By , on June 26, 2012

Centipede®: Origins
  • Publisher: Atari
  • Genre: Arcade
  • Released: 21 Jun, 2012
  • Size: 49.0 MB
  • Price: FREE!
Download on the AppStore
3 out of 5


  • Screen-clearing power-ups allow the game to extend beyond its usual chaotic conclusions.
  • Four stages, each with their own challenges to overcome.
  • Colorful presentation.


  • Controls ill-suited to smaller screens; drag controls overlap with touch/drag to activate power-ups.


Centipede: Origins is a fun upgrade to a classic shooter, but until updates address the poor interface design, this is a game suited primarily for iPad users alone.

  • Full Review
  • App Store Info

Centipede: Origins by Atari celebrates the classic Arcade shooter's 20th anniversary of its release on home consoles. As to be expected, the war between Gnomes and Bugs is now modernized thanks to the inclusion of purchasable power-ups and weapons, but better still, players can now engage their enemies in all-new locations complete with new gameplay features to keep you on your toes.

For those not familiar with the original, you play as a gnome, firing your puny arrows against the increasing tide of insects attempting to kill you.

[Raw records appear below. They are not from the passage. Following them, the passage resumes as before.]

Lemma remove_layout H n bs sk x :
  layout H n bs sk → 0 < n → x ∈ sk →
  ∃ l1 l2 b b' H', sk = l1 ++ x :: l2 ∧ get_bucket bs (slot n x) = Val b ∧ leave_bucket (node_of x) b H = Val b' ∧
    list_remove (node_of x) H = Val H' ∧ layout (q_free (node_of x) H') n (<[Z.to_nat (slot n x) := b']> bs) (l1 ++ l2).
Proof.
  intros L Hn Hx. pose proof (Z.mod_pos_bound (snd x) n Hn) as Hi. fold (slot n x) in Hi.
  destruct (layout_bucket _ _ _ _ _ L Hi) as (run & Hb & Eb & Hrun).
  destruct (layout_nodup _ _ _ _ L) as [Hd He]. pose proof (run_nodup _ _ _ _ _ _ L Hrun) as Hdr.
  destruct (run_remove_same (slot n) (slot n x) sk run x) as (l1 & l2 & r1 & r2 & -> & -> & Hrun' & H1 & H2);
    [by eapply NoDup_fmap_1|done|by eapply run_elem|].
  pose proof (lay_ring _ _ _ _ L) as Hq. exists l1, l2, (run_bucket (r1 ++ x :: r2)), (run_bucket (r1 ++ r2)). rewrite fmap_app, fmap_cons in Hq.
  destruct (ngx_queue_remove_spec _ _ _ _ _ Hq) as (H' & Er & Hq' & _ & _). exists H'.
  split; [done|]. split; [exact Eb|]. split; [|split; [by erewrite list_remove_spec|]].
  { apply (leave_run H l1 x l2); [by rewrite fmap_app, fmap_cons|done..]. }
  split.
  - rewrite fmap_app. apply free_queue; [done|]. rewrite fmap_app, fmap_cons in Hd, He.
    apply list.NoDup_app in Hd as (_ & Hd1 & [Hd2 _]%list.NoDup_cons). rewrite not_elem_of_cons, not_elem_of_app. split; [done|]. split; [|done]. intros Hin. apply (Hd1 _ Hin). constructor.
  - pose proof (lay_len _ _ _ _ L). unfold zlen in *. by rewrite length_insert.
  - intros i b Hi0 Hl. destruct (decide (i = slot n x)) as [->|Hne].
    + rewrite list_lookup_insert_eq in Hl by (apply lookup_lt_Some in Hb; done). injection Hl as <-. by eexists.
    + rewrite list_lookup_insert_ne in Hl by lia. destruct (lay_runs _ _ _ _ L i b Hi0 Hl) as (run2 & Hr2 & ->).
      exists run2. split; [|done]. eapply run_remove_other; [done|]. congruence.
Qed.

(** ** The table *)

Section Rep.
Context {V : Type}.
Abbreviation block := (positive * pair_t V)%type.
Implicit Types (t : table_t V) (ps : list block) (key : string) (x : block).

Definition skel ps : list (positive * Z) := (λ x, (fst x, p_hash (snd x))) <$> ps.
Definition kvs ps : list (string * V) := (λ x, (p_key (snd x), p_value (snd x))) <$> ps.

Record ht_rep t ps : Prop := {
  rep_layout : ∃ n bs, primes !! t_num_buckets t = Some n ∧ t_buckets t = Some bs ∧ layout (t_links t) n bs (skel ps);
  rep_pairs : t_pairs t = list_to_map ps;
  rep_fresh : Forall (λ x, (fst x < t_next t)%positive) ps;
  rep_hash : Forall (λ x, p_hash (snd x) = hash_str (p_key (snd x))) ps;
  rep_keys : NoDup (kvs ps).*1;
  rep_size : t_size t = zlen ps
}.

Lemma nodes_skel ps : node_of <$> skel ps = (λ x, HPair (fst x)) <$> ps.
Proof. unfold skel. by rewrite <- list_fmap_compose. Qed.

Lemma layout_fst H n bs ps : layout H n bs (skel ps) → NoDup ps.*1.
Proof.
  intros [Hd _]%layout_nodup. rewrite nodes_skel in Hd. change (λ x, HPair x.1) with (HPair ∘ (fst : block → positive)) in Hd.
  rewrite list_fmap_compose in Hd. by eapply NoDup_fmap_1.
Qed.

Lemma pair_lookup t l1 x l2 : t_pairs t = list_to_map (l1 ++ x :: l2) → NoDup (l1 ++ x :: l2).*1 →
  list_to_pair t (HPair (fst x)) = Val x.
Proof.
  intros E Hd. unfold list_to_pair. rewrite E.
  rewrite (proj1 (elem_of_list_to_map (l1 ++ x :: l2) (fst x) (snd x) Hd)); [by destruct x|]. destruct x. set_solver.
Qed.

Fixpoint find_key key ps : option block :=
  match ps with
  | [] => None
  | x :: ps => if bool_decide (p_key (snd x) = key) then Some x else find_key key ps
  end.

Lemma find_key_Some key ps x : find_key key ps = Some x →
  ∃ l1 l2, ps = l1 ++ x :: l2 ∧ p_key (snd x) = key ∧ Forall (λ y, p_key (snd y) ≠ key) l1.
Proof.
  induction ps as [|y ps IH]; [done|]. cbn [find_key]. case_bool_decide as E.
  - intros [= ->]. exists [], ps. by repeat constructor.
  - intros (l1 & l2 & -> & Hx & Hl)%IH. exists (y :: l1), l2. split; [done|]. split; [done|by constructor].
Qed.

Lemma find_key_None key ps : find_key key ps = None → key ∉ (kvs ps).*1.
Proof.
  induction ps as [|y ps IH]; cbn [find_key]; [intros _; apply not_elem_of_nil|]. case_bool_decide; [done|].
  intros Hn. simpl. apply not_elem_of_cons. auto.
Qed.

Lemma find_key_skip key pre ps : Forall (λ y, p_key (snd y) ≠ key) pre → find_key key (pre ++ ps) = find_key key ps.
Proof. induction 1 as [|y pre Hy _ IH]; [done|]. simpl. by rewrite bool_decide_false. Qed.

Lemma find_key_none key ps : Forall (λ y, p_key (snd y) ≠ key) ps → find_key key ps = None.
Proof. intros Hf. rewrite <- (app_nil_r ps). by rewrite find_key_skip. Qed.

(** The loop from the first to the last pair of a run. *)
Lemma find_loop_run t pre run post key last_ fuel :
  is_queue (t_links t) HEnd (node_of <$> skel (pre ++ run ++ post)) → t_pairs t = list_to_map (pre ++ run ++ post) →
  NoDup (pre ++ run ++ post).*1 → Forall (λ x, p_hash (snd x) = hash_str (p_key (snd x))) run →
  (fst <$> last run) = Some last_ → (length run ≤ fuel)%nat →
  ∀ x r, run = x :: r → find_loop fuel t (HPair (fst x)) (HPair last_) key (hash_str key) = Val (fst <$> find_key key run).
Proof.
  revert pre fuel. induction run as [|x run IH]; intros pre fuel Hq Hp Hd Hh Hl Hf x' r [= -> ->].
  destruct fuel as [|fuel]; [simpl in Hf; lia|]. cbn [find_loop find_key].
  rewrite (pair_lookup t pre x' (r ++ post)) by done. rewrite bind_Val. destruct x' as [p pr]. cbn [fst snd] in *.
  apply Forall_cons in Hh as [Hx Hh]. cbn [snd] in Hx. case_bool_decide as E.
  { rewrite Hx, E, Z.eqb_refl. done. }
  rewrite andb_false_r. destruct r as [|y r].
  - simpl in Hl. injection Hl as <-. by rewrite bool_decide_true.
  - rewrite last_cons in Hl.
    assert (∃ z, last (y :: r) = Some z) as [z Ez] by (destruct (last (y :: r)) eqn:E'; [eauto|by apply last_None in E']).
    rewrite Ez in Hl. injection Hl as <-. assert (z ∈ y :: r) as Hz by (by apply last_Some_elem_of).
    rewrite bool_decide_false.
    2: { intros [= ->]. rewrite fmap_app in Hd. apply list.NoDup_app in Hd as (_ & _ & Hd). cbn [app] in Hd. rewrite fmap_cons in Hd.
      apply list.NoDup_cons in Hd as [Hd _]. apply Hd. cbn [fst]. change (y :: r ++ post) with ((y :: r) ++ post).
      apply list_elem_of_fmap_2, elem_of_app. by left. }
    rewrite nodes_skel, fmap_app in Hq. cbn [app] in Hq. rewrite fmap_cons in Hq.
    pose proof (is_queue_next _ _ _ _ _ Hq) as En. cbn [fst] in En. unfold get_next. rewrite En, bind_Val.
    cbn [app fmap list_fmap head default from_option id]. apply (IH (pre ++ [(p, pr)]) fuel) with (r := r).
    + rewrite nodes_skel, <- app_assoc, fmap_app. done.
    + by rewrite <- app_assoc.
    + by rewrite <- app_assoc.
    + done.
    + by rewrite Ez.
    + simpl in Hf |- *. lia.
    + done.
Qed.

Unfortunately the magical land you live in has a habit of rapidly sprouting mushrooms, blocking your shots and changing the direction of many insects as they hit them. Games regularly spin in to chaotic madness and despite your best efforts, you will eventually be eaten.

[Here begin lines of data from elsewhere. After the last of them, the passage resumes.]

(** The deep copy of a well-formed value is a well-formed value
    that [json_equal] finds equal to it. *)
Theorem json_deep_copy_equal v : wf_json v = true →
  ∃ v', json_deep_copy v = Some v' ∧ wf_json v' = true ∧ alike v v' ∧ json_equal v (Some v') = true.
Proof.
  intros Hv. cut (copy_ok v); [intros Hc; destruct (Hc Hv) as (v' & E & Hw & Ha); exists v'; by rewrite equal_alike|]. clear Hv.
  induction v as [n l IH|l IH|s|n|d| | |] using json_value_ind; intros Hv; cbn [json_deep_copy].
  - apply wf_object in Hv as [Hn Hl]. destruct (pair_copies_ok l IH Hl) as (l' & -> & Hf & Hwl & Ha). destruct (init_map (V := json_t)) as [Hw0 Hm0].
    destruct (set_all_ok l' hashtable_init Hw0) as (h' & E & Hwf & Hmap & Hall); [by rewrite Hf|]. change json_object with (JObject hashtable_init); rewrite E. eexists. split; [done|].
    destruct h' as [n' lh']. split; [apply wf_object; split; [done|]; by apply Hall; [constructor|]|]. constructor. intros k.
    rewrite Hmap, Hm0, (right_id_L ∅ (∪)). apply Ha.
  - apply wf_array in Hv. destruct (copies_ok l IH Hv) as (l' & -> & Hw & Ha). rewrite append_all_ok. eexists. split; [done|].
    split; [by apply wf_array|by constructor].
  - eexists. split; [done|]. split; [done|constructor].
  - eexists. split; [done|]. split; [done|constructor].
  - unfold json_real. cbn [wf_json] in Hv. rewrite Hv. eexists. split; [done|]. split; [done|]. constructor. by apply double_eq_refl.
  - eexists. split; [done|]. split; [done|constructor].
  - eexists. split; [done|]. split; [done|constructor].
  - eexists. split; [done|]. split; [done|constructor].
Qed.
Lemma incref_good n H R r : good n H R → n + 1 < 2 ^ 63 → alive r H = true →
  ∃ H', json_incref r H = Val H' ∧ good (n + 1) H' (r :: R) ∧
    (∀ p rc b, blocks H !! p = Some (rc, b) → ∃ rc', blocks H' !! p = Some (rc', b)).
Proof.
  intros G Hn Ha. pose proof (gd_weight _ _ _ G) as Hwt. destruct r as [| | |p]; cbn [json_incref].
  1-3: exists H; split; [done|]; split; [|eauto]; split; [|apply (gd_fresh _ _ _ G)|apply (gd_wf _ _ _ G)|cbn [app]; rewrite zlen_cons; lia];
    destruct (gd_counted _ _ _ G) as [C1 C2 C3 C4]; split; [exact C1|exact C2|exact C3|cbn [app]; rewrite zlen_cons; lia].
  cbn [alive] in Ha. apply bool_decide_eq_true in Ha as [[rc b] E]. unfold deref. rewrite E, bind_Val.
  pose proof (ct_count _ _ _ (gd_counted _ _ _ G) _ _ _ E) as Hc. pose proof (cnt_le p (R ++ edges ∅ (blocks H))) as Hle.
  pose proof (cnt_nonneg p (R ++ edges ∅ (blocks H))) as Hnn.
  unfold IMMORTAL. destruct (rc =? 2 ^ 64 - 1) eqn:Ei; [blia|]. clear Ei. rewrite wrap_small by (unfold is_u; lia).
  eexists. split; [done|]. pose proof (edges_count ∅ (blocks H) p rc (rc + 1) b E) as He.
  assert (∀ q rcq bq, <[p := (rc + 1, b)]> (blocks H) !! q = Some (rcq, bq) →
    ∃ rc0, blocks H !! q = Some (rc0, bq) ∧ rcq = rc0 + (if bool_decide (RBlock p = RBlock q) then 1 else 0)) as Hl.
  { intros q rcq bq. destruct (decide (q = p)) as [->|Hne].
    - rewrite lookup_insert_eq, bool_decide_true by done. intros [= <- <-]. eauto.
    - rewrite lookup_insert_ne, bool_decide_false by congruence. intros Eq. exists rcq. split; [done|lia]. }
  split; [split; cbn [set_block blocks next_block]|]; [split|..].
  - intros q. rewrite He. cbn [app cnt]. destruct (decide (q = p)) as [->|Hne]; [by rewrite lookup_insert_eq|].
    rewrite bool_decide_false, lookup_insert_ne by congruence. apply (ct_alive _ _ _ (gd_counted _ _ _ G)).
  - intros q rcq bq (rc0 & E0 & ->)%Hl. rewrite He, (ct_count _ _ _ (gd_counted _ _ _ G) _ _ _ E0). cbn [app cnt]. lia.
  - intros q rcq bq (rc0 & E0 & ->)%Hl Hd. pose proof (ct_pos _ _ _ (gd_counted _ _ _ G) _ _ _ E0 Hd). case_bool_decide; lia.
  - rewrite He. cbn [app]. rewrite zlen_cons. lia.
  - intros q Hq. apply (gd_fresh _ _ _ G). rewrite dom_insert_L in Hq. apply elem_of_dom_2 in E. set_solver.
  - intros q rcq bq (rc0 & E0 & _)%Hl. by eapply (gd_wf _ _ _ G).
  - rewrite He. cbn [app]. rewrite zlen_cons. lia.
  - intros q rcq bq Eq. cbn [set_block blocks]. destruct (decide (q = p)) as [->|Hne].
    + rewrite lookup_insert_eq. rewrite E in Eq. injection Eq as <- <-. eauto.
    + rewrite lookup_insert_ne by done. eauto.
Qed.

(** ** The operations *)

Section Operations.
Context (n : Z).
Implicit Types (H : heap) (R : list ref) (json value : ref).

Definition fine (m : exec (heap * bool)) R : Prop := ∃ H ok, m = Val (H, ok) ∧ good n H R.

Lemma refuse_good H R value : good n H (value :: R) → fine (refuse value H) R.
Proof. intros (H' & E & G)%decref_good. exists H', false. unfold refuse. by rewrite E. Qed.

Lemma release_one d r H : release d [r] H = d r H.
Proof. cbn [release]. by destruct (d r H). Qed.

Lemma look_alive json H : alive json H = true →
  look json H = Val None ∨ ∃ p rc b, json = RBlock p ∧ blocks H !! p = Some (rc, b) ∧ look json H = Val (Some (p, rc, b)).
Proof.
  destruct json as [| | |p]; [by left..|]. cbn [alive look]. intros [[rc b] E]%bool_decide_eq_true. right. exists p, rc, b.
  unfold deref. by rewrite E.
Qed.

Lemma owned_alive H R json : good n H R → json ∈ R → alive json H = true.
Proof.
  intros G Hin. destruct json as [| | |p]; [done..|]. apply bool_decide_eq_true.
  apply (ct_alive _ _ _ (gd_counted _ _ _ G)), cnt_elem, elem_of_app. by left.
Qed.

Lemma put_object_deref p f H rc h : deref p H = Val (rc, BObject h) → put_object p f H = Val (set_block p rc (BObject (f h)) H).
Proof. intros E. unfold put_object. by rewrite E. Qed.

Lemma put_array_deref p f H rc l : deref p H = Val (rc, BArray l) → put_array p f H = Val (set_block p rc (BArray (f l)) H).
Proof. intros E. unfold put_array. by rewrite E. Qed.

Lemma get_rest (h : hashtable_t ref) key old : hashtable_get h key = Some old → ∃ rest, (ht_list h).*2 ≡ₚ old :: rest.
Proof.
  rewrite get_map. intros E%elem_of_list_to_map_2. apply list_elem_of_split in E as (l1 & l2 & ->).
  exists (l1.*2 ++ l2.*2). rewrite fmap_app, fmap_cons. cbn [snd]. symmetry. apply Permutation_middle.
Qed.

Lemma set_nocheck_good ok json key value H R : good n H (value :: R) → alive json H = true →
  bool_decide (json ∈ R) || absent json key H = true → room ok json H = true → fine (json_object_set_new_nocheck ok json key value H) R.
Proof.
  intros G Ha Hk Hroom. unfold json_object_set_new_nocheck.
  destruct (look_alive json H Ha) as [->|(p & rc & b & -> & E & ->)]; rewrite bind_Val; [by apply refuse_good|].
  destruct b as [h|l|s|z|d]; try by apply refuse_good. destruct (bool_decide (RBlock p = value)); [by apply refuse_good|].
  replace (negb ok && rehash_due h) with false
    by (unfold room in Hroom; rewrite E in Hroom; by destruct ok, (rehash_due h)).
  destruct (negb ok && _); [by apply refuse_good|]. pose proof (gd_wf _ _ _ G _ _ _ E) as Hw. cbn [wf_body] in Hw.
  pose proof (set_values h key value Hw) as Hv. destruct (set_map h key value Hw) as [Hw' _].
  destruct (hashtable_get h key) as [old|] eqn:Eg; cbn [from_option app] in Hv.
  - apply orb_true_iff in Hk as [Hin%bool_decide_eq_true|Hab].
    2: { cbn [absent] in Hab. rewrite E in Hab. apply bool_decide_eq_true in Hab. congruence. }
    destruct (get_rest _ _ _ Eg) as [rest Hr]. rewrite Hr, perm_swap in Hv. apply Permutation_cons_inv in Hv.
    destruct (replace_good n H p rc (BObject h) (BObject (hashtable_set h key value)) [old] rest (value :: R) (value :: R) R G E)
      as (H1 & rc' & E1 & Ed & G1).
    + by constructor.
    + cbn [children app]. rewrite Hr. apply (Permutation_middle (value :: R)).
    + cbn [children app]. rewrite Hv. symmetry. apply Permutation_middle.
    + done.
    + rewrite release_one in E1. rewrite E1, bind_Val, (put_object_deref _ _ _ _ _ Ed), bind_Val. by eexists _, _.
  - rewrite bind_Val. assert (deref p H = Val (rc, BObject h)) as Ed by (unfold deref; by rewrite E).
    rewrite (put_object_deref _ _ _ _ _ Ed), bind_Val. eexists _, _. split; [done|].
    eapply (store_good n H p rc (BObject h)); [exact G|done| |done]. cbn [children]. rewrite Hv, <- Permutation_middle. done.
Qed.

Lemma set_new_good ok json key value H R : good n H (value :: R) → alive json H = true →
  bool_decide (json ∈ R) || absent json key H = true → room ok json H = true → fine (json_object_set_new ok json key value H) R.
Proof.
  intros G Ha Hk Hroom. unfold json_object_set_new. destruct (negb _); [by apply refuse_good|by apply set_nocheck_good].
Qed.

Thankfully the updated version of the game brings heavier arsenal to the table, with players able to activate power-ups such as rapid-fire or explosive rounds, while also deploying traps and bombs to clear out the level and even out the odds. Unfortunately these come at the cost of coins, a currency earned while playing the game and making any kind of serious progress on one of the four playable stages will require judicious use of these unlockable and upgradeable weapons.

Sadly the problems don't stop there as smaller iDevice users are bound to find themselves in the rather awkward situation of not being able to easily access these power-ups. Your player is controlled by touching and dragging him around the screen while automatically firing arrows, however power-ups and traps are activated by touching or dragging them on to the screen, and are located at the bottom of the screen - unless you have an iPad, this means some seriously fast or finger-twisting to keep ahead of the swarming tide of insects.

Centipede: Origins has its heart in the right place, giving a classic game a modern visual polish and placing it in-line with similar titles thanks to the use of temporary boosts, but the ill-considered controls leaves it a purchase for either the double-jointed or iPad owners looking for a new game.